Material for this task section start

(* ===== verification/Bin.v ===== *)
(** * Bit fields of instruction words ([core_sim/src/bin.rs]) *)
From S2P Require Import Prelude Word.

(** [1 << n] on [u32]; every range in the code ends at bit 31 at most, so the
    shift amount is below 32. *)
Definition one_shl (n : Z) : Z := wrap32 (Z.shiftl 1 n).

(** The mask of the bits [start ..= last]. *)
Definition bit_range (start last : Z) : Z :=
  let large := if negb (last =? 31) then one_shl (last + 1) else 0 in
  wrapping_sub large (one_shl start).

Definition bit_range_lower (index : Z) : Z :=
  let large := if negb (index =? 31) then one_shl (index + 1) else 0 in
  wrapping_sub large 1.

Definition mask (bin start last : Z) : Z := Z.land bin (bit_range start last).
Definition mask_lower (bin index : Z) : Z := Z.land bin (bit_range_lower index).
Definition extract (bin start last : Z) : Z := Z.shiftr (mask bin start last) start.
Definition at_ (bin index : Z) : Z := Z.land (Z.shiftr bin index) 1.

(** [sign_extend::<BIT>(sign, imm)] *)
Definition sign_extend (BIT sign imm : Z) : Z :=
  if negb (sign =? 0) then Z.lor (bit_range BIT 31) imm else imm.

(** The unit tests of the file. *)
Example test_bit_range :
  bit_range 0 0 = 0x1 /\ bit_range 4 5 = 0x30 /\ bit_range 0 6 = 0x7f.
Proof. by vm_compute. Qed.

Example test_sign_extend :
  as_i32 (sign_extend 12 1 0xffc) = -4 /\ as_i32 (sign_extend 12 1 0x1ffc) = -4.
Proof. by vm_compute. Qed.

(** ** Facts *)

Lemma one_shl_pow n : 0 <= n < 32 -> one_shl n = 2 ^ n.
Proof.
  intros. unfold one_shl. rewrite Z.shiftl_1_l. apply wrap32_small.
  split; [lia|]. apply Z.pow_lt_mono_r; lia.
Qed.

Lemma bit_range_eq s l : 0 <= s <= l -> l <= 31 -> bit_range s l = 2 ^ (l + 1) - 2 ^ s.
Proof.
  intros Hs Hl. unfold bit_range.
  assert (0 < 2 ^ s < 2 ^ (l + 1)) by (split; [lia|apply Z.pow_lt_mono_r; lia]).
  assert (2 ^ (l + 1) <= 2 ^ 32) by (apply Z.pow_le_mono_r; lia).
  rewrite (one_shl_pow s) by lia. unfold wrapping_sub, wrap32.
  destruct (Z.eqb_spec l 31) as [->|]; simpl.
  - change (31 + 1) with 32 in *. rewrite <- (Z_mod_plus_full _ 1), Z.mod_small; lia.
  - rewrite one_shl_pow by lia. rewrite Z.mod_small; lia.
Qed.

Lemma bit_range_ones s l :
  0 <= s <= l -> l <= 31 -> bit_range s l = Z.shiftl (Z.ones (l - s + 1)) s.
Proof.
  intros. rewrite bit_range_eq by done.
  rewrite Z.shiftl_mul_pow2, Z.ones_equiv by lia.
  replace (l + 1) with (l - s + 1 + s) by lia. rewrite Z.pow_add_r by lia. lia.
Qed.

Lemma bit_range_lower_eq i : 0 <= i <= 31 -> bit_range_lower i = Z.ones (i + 1).
Proof.
  intros Hi. transitivity (bit_range 0 i).
  - done.
  - rewrite bit_range_ones, Z.shiftl_0_r by lia. f_equal. lia.
Qed.

(** [extract] reads a bit field. *)
Lemma extract_eq bin s l :
  0 <= s <= l -> l <= 31 -> extract bin s l = (bin / 2 ^ s) mod 2 ^ (l - s + 1).
Proof.
  intros. unfold extract, mask. rewrite bit_range_ones by done.
  rewrite Z.shiftr_land, Z.shiftr_shiftl_l, Z.sub_diag, Z.shiftl_0_r by lia.
  by rewrite Z.land_ones, Z.shiftr_div_pow2 by lia.
Qed.

(** Evaluate the widths that [extract_eq] leaves behind. *)
Ltac eval_widths :=
  repeat match goal with
  | |- context [2 ^ (?l - ?s + 1)] =>
      let n := eval vm_compute in (l - s + 1) in progress change (l - s + 1) with n
  end.

Lemma extract_bound bin s l :
  0 <= s <= l -> l <= 31 -> 0 <= extract bin s l < 2 ^ (l - s + 1).
Proof. intros. rewrite extract_eq by done. apply Z.mod_pos_bound. lia. Qed.

Lemma mask_lower_eq bin i : 0 <= i <= 31 -> mask_lower bin i = bin mod 2 ^ (i + 1).
Proof. intros. unfold mask_lower. by rewrite bit_range_lower_eq, Z.land_ones by lia. Qed.

Lemma mask_0_eq bin l : 0 <= l <= 31 -> mask bin 0 l = bin mod 2 ^ (l + 1).
Proof. intros. change (mask bin 0 l) with (mask_lower bin l). by apply mask_lower_eq. Qed.

Lemma at_eq bin i : 0 <= i -> at_ bin i = (bin / 2 ^ i) mod 2.
Proof. intros. unfold at_. rewrite Z.shiftr_div_pow2 by done. by rewrite (Z.land_ones _ 1). Qed.

Lemma at_bound bin i : 0 <= i -> 0 <= at_ bin i <= 1.
Proof. intros. rewrite at_eq by done. dlia. Qed.

(** Disjoint bit fields: [|] adds. *)
Lemma lor_add a b n : 0 <= n -> 0 <= b < 2 ^ n -> Z.lor (a * 2 ^ n) b = a * 2 ^ n + b.
Proof.
  intros Hn Hb. rewrite <- Z.shiftl_mul_pow2 by done.
  symmetry. apply Z.add_nocarry_lor.
  apply Z.bits_inj'; intros i Hi; rewrite Z.land_spec, Z.bits_0;
    destruct (Z.lt_ge_cases i n);
    [rewrite Z.shiftl_spec_low by done; done
    |rewrite (testbit_high n b) by lia; apply andb_false_r].
Qed.

Lemma lor_add_r a b n : 0 <= n -> 0 <= b < 2 ^ n -> Z.lor b (a * 2 ^ n) = b + a * 2 ^ n.
Proof. intros. rewrite Z.lor_comm, lor_add by done. lia. Qed.

(** [sign_extend] reads its field in two's complement, given that [sign] is
    the top bit of the field as its comment says. *)
Lemma sign_extend_spec BIT sign imm :
  1 <= BIT <= 31 -> 0 <= imm < 2 ^ BIT -> sign = imm / 2 ^ (BIT - 1) ->
  u32_ok (sign_extend BIT sign imm) /\
  as_i32 (sign_extend BIT sign imm) = (if imm <? 2 ^ (BIT - 1) then imm else imm - 2 ^ BIT).
Proof.
  intros HB Himm Hsign.
  assert (2 ^ BIT = 2 * 2 ^ (BIT - 1)) as Hpow by (rewrite <- Z.pow_succ_r by lia; f_equal; lia).
  assert (0 < 2 ^ (BIT - 1)) by lia.
  assert (2 ^ BIT <= 2 ^ 31) by (apply Z.pow_le_mono_r; lia).
  unfold sign_extend. destruct (Z.ltb_spec imm (2 ^ (BIT - 1))).
  - rewrite Z.div_small in Hsign by lia. subst sign. simpl.
    unfold u32_ok, as_i32. destruct (Z.ltb_spec imm (2 ^ 31)); lia.
  - assert (sign = 1) as ->.
    { subst sign. symmetry. apply Z.div_unique with (imm - 2 ^ (BIT - 1)); lia. }
    simpl. rewrite bit_range_eq by lia. change (31 + 1) with 32.
    replace (2 ^ 32 - 2 ^ BIT) with ((2 ^ (32 - BIT) - 1) * 2 ^ BIT).
    2: { rewrite Z.mul_sub_distr_r, <- Z.pow_add_r by lia. do 2 f_equal; lia. }
    rewrite lor_add by lia.
    replace ((2 ^ (32 - BIT) - 1) * 2 ^ BIT) with (2 ^ 32 - 2 ^ BIT).
    2: { rewrite Z.mul_sub_distr_r, <- Z.pow_add_r by lia. do 2 f_equal; lia. }
    unfold u32_ok, as_i32. destruct (Z.ltb_spec (2 ^ 32 - 2 ^ BIT + imm) (2 ^ 31)); lia.
Qed.

(** Sign extension restores a word whose signed value fits in [BIT] bits. *)
Lemma sign_extend_field BIT imm :
  1 <= BIT <= 31 -> u32_ok imm -> - 2 ^ (BIT - 1) <= as_i32 imm < 2 ^ (BIT - 1) ->
  sign_extend BIT ((imm mod 2 ^ BIT) / 2 ^ (BIT - 1)) (imm mod 2 ^ BIT) = imm.
Proof.
  intros HB Hu Hr.
  assert (2 ^ BIT = 2 * 2 ^ (BIT - 1)) as Hpow by (rewrite <- Z.pow_succ_r by lia; f_equal; lia).
  assert (0 < 2 ^ (BIT - 1)) by lia.
  assert (0 <= imm mod 2 ^ BIT < 2 ^ BIT) as Hm by (apply Z.mod_pos_bound; lia).
  destruct (sign_extend_spec BIT _ _ HB Hm eq_refl) as [Hok Hs].
  apply as_i32_inj; [done..|]. rewrite Hs.
  assert (imm mod 2 ^ BIT = if as_i32 imm <? 0 then as_i32 imm + 2 ^ BIT else as_i32 imm) as Hmod.
  { transitivity (as_i32 imm mod 2 ^ BIT).
    - unfold as_i32. destruct (Z.ltb_spec imm (2 ^ 31)); [done|].
      replace (2 ^ 32) with (2 ^ (32 - BIT) * 2 ^ BIT) by (rewrite <- Z.pow_add_r by lia; f_equal; lia).
      rewrite <- (Z_mod_plus_full (imm - _) (2 ^ (32 - BIT))). f_equal. lia.
    - destruct (Z.ltb_spec (as_i32 imm) 0).
      + rewrite <- (Z_mod_plus_full _ 1), Z.mul_1_l. apply Z.mod_small. lia.
      + apply Z.mod_small. lia. }
  rewrite Hmod. destruct (Z.ltb_spec (as_i32 imm) 0).
  - destruct (Z.ltb_spec (as_i32 imm + 2 ^ BIT) (2 ^ (BIT - 1))); lia.
  - destruct (Z.ltb_spec (as_i32 imm) (2 ^ (BIT - 1))); lia.
Qed.

(** The signed value of a sign-extended field fits in [BIT] bits. *)
Lemma sign_extend_range BIT sign imm :
  1 <= BIT <= 31 -> 0 <= imm < 2 ^ BIT -> sign = imm / 2 ^ (BIT - 1) ->
  u32_ok (sign_extend BIT sign imm) /\
  - 2 ^ (BIT - 1) <= as_i32 (sign_extend BIT sign imm) < 2 ^ (BIT - 1).
Proof.
  intros HB Hi Hs. destruct (sign_extend_spec BIT sign imm HB Hi Hs) as [Hok ->].
  split; [done|].
  assert (2 ^ BIT = 2 * 2 ^ (BIT - 1)) by (rewrite <- Z.pow_succ_r by lia; f_equal; lia).
  destruct (Z.ltb_spec imm (2 ^ (BIT - 1))); lia.
Qed.

(** Sign extension keeps the low bit. *)
Lemma sign_extend_even BIT sign imm :
  1 <= BIT <= 31 -> 0 <= imm < 2 ^ BIT -> sign = imm / 2 ^ (BIT - 1) -> imm mod 2 = 0 ->
  sign_extend BIT sign imm mod 2 = 0.
Proof.
  intros HB Hi Hs He. destruct (sign_extend_spec BIT sign imm HB Hi Hs) as [Hok Hv].
  rewrite <- (as_i32_as_u32 (sign_extend BIT sign imm)), Hv by done.
  unfold i32_as_u32, wrap32.
  assert (2 ^ BIT = 2 * 2 ^ (BIT - 1)) by (rewrite <- Z.pow_succ_r by lia; f_equal; lia).
  destruct (Z.ltb_spec imm (2 ^ (BIT - 1))).
  - rewrite Z.mod_mod_divide; [done|]. by exists (2 ^ 31).
  - rewrite Z.mod_mod_divide by (by exists (2 ^ 31)).
    replace (2 ^ BIT) with (2 ^ (BIT - 1) * 2) by lia.
    rewrite <- (Z_mod_plus_full _ (2 ^ (BIT - 1))).
    by replace (imm - 2 ^ (BIT - 1) * 2 + 2 ^ (BIT - 1) * 2) with imm by lia.
Qed.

Material for this task section end

» Exercise prompt: From the opening line of the data above, please print each line as written up to and including the line that contains "(** ** Facts *)", and nothing more.

» Your response:
(* ===== verification/Bin.v ===== *)
(** * Bit fields of instruction words ([core_sim/src/bin.rs]) *)
From S2P Require Import Prelude Word.

(** [1 << n] on [u32]; every range in the code ends at bit 31 at most, so the
    shift amount is below 32. *)
Definition one_shl (n : Z) : Z := wrap32 (Z.shiftl 1 n).

(** The mask of the bits [start ..= last]. *)
Definition bit_range (start last : Z) : Z :=
  let large := if negb (last =? 31) then one_shl (last + 1) else 0 in
  wrapping_sub large (one_shl start).

Definition bit_range_lower (index : Z) : Z :=
  let large := if negb (index =? 31) then one_shl (index + 1) else 0 in
  wrapping_sub large 1.

Definition mask (bin start last : Z) : Z := Z.land bin (bit_range start last).
Definition mask_lower (bin index : Z) : Z := Z.land bin (bit_range_lower index).
Definition extract (bin start last : Z) : Z := Z.shiftr (mask bin start last) start.
Definition at_ (bin index : Z) : Z := Z.land (Z.shiftr bin index) 1.

(** [sign_extend::<BIT>(sign, imm)] *)
Definition sign_extend (BIT sign imm : Z) : Z :=
  if negb (sign =? 0) then Z.lor (bit_range BIT 31) imm else imm.

(** The unit tests of the file. *)
Example test_bit_range :
  bit_range 0 0 = 0x1 /\ bit_range 4 5 = 0x30 /\ bit_range 0 6 = 0x7f.
Proof. by vm_compute. Qed.

Example test_sign_extend :
  as_i32 (sign_extend 12 1 0xffc) = -4 /\ as_i32 (sign_extend 12 1 0x1ffc) = -4.
Proof. by vm_compute. Qed.

(** ** Facts *)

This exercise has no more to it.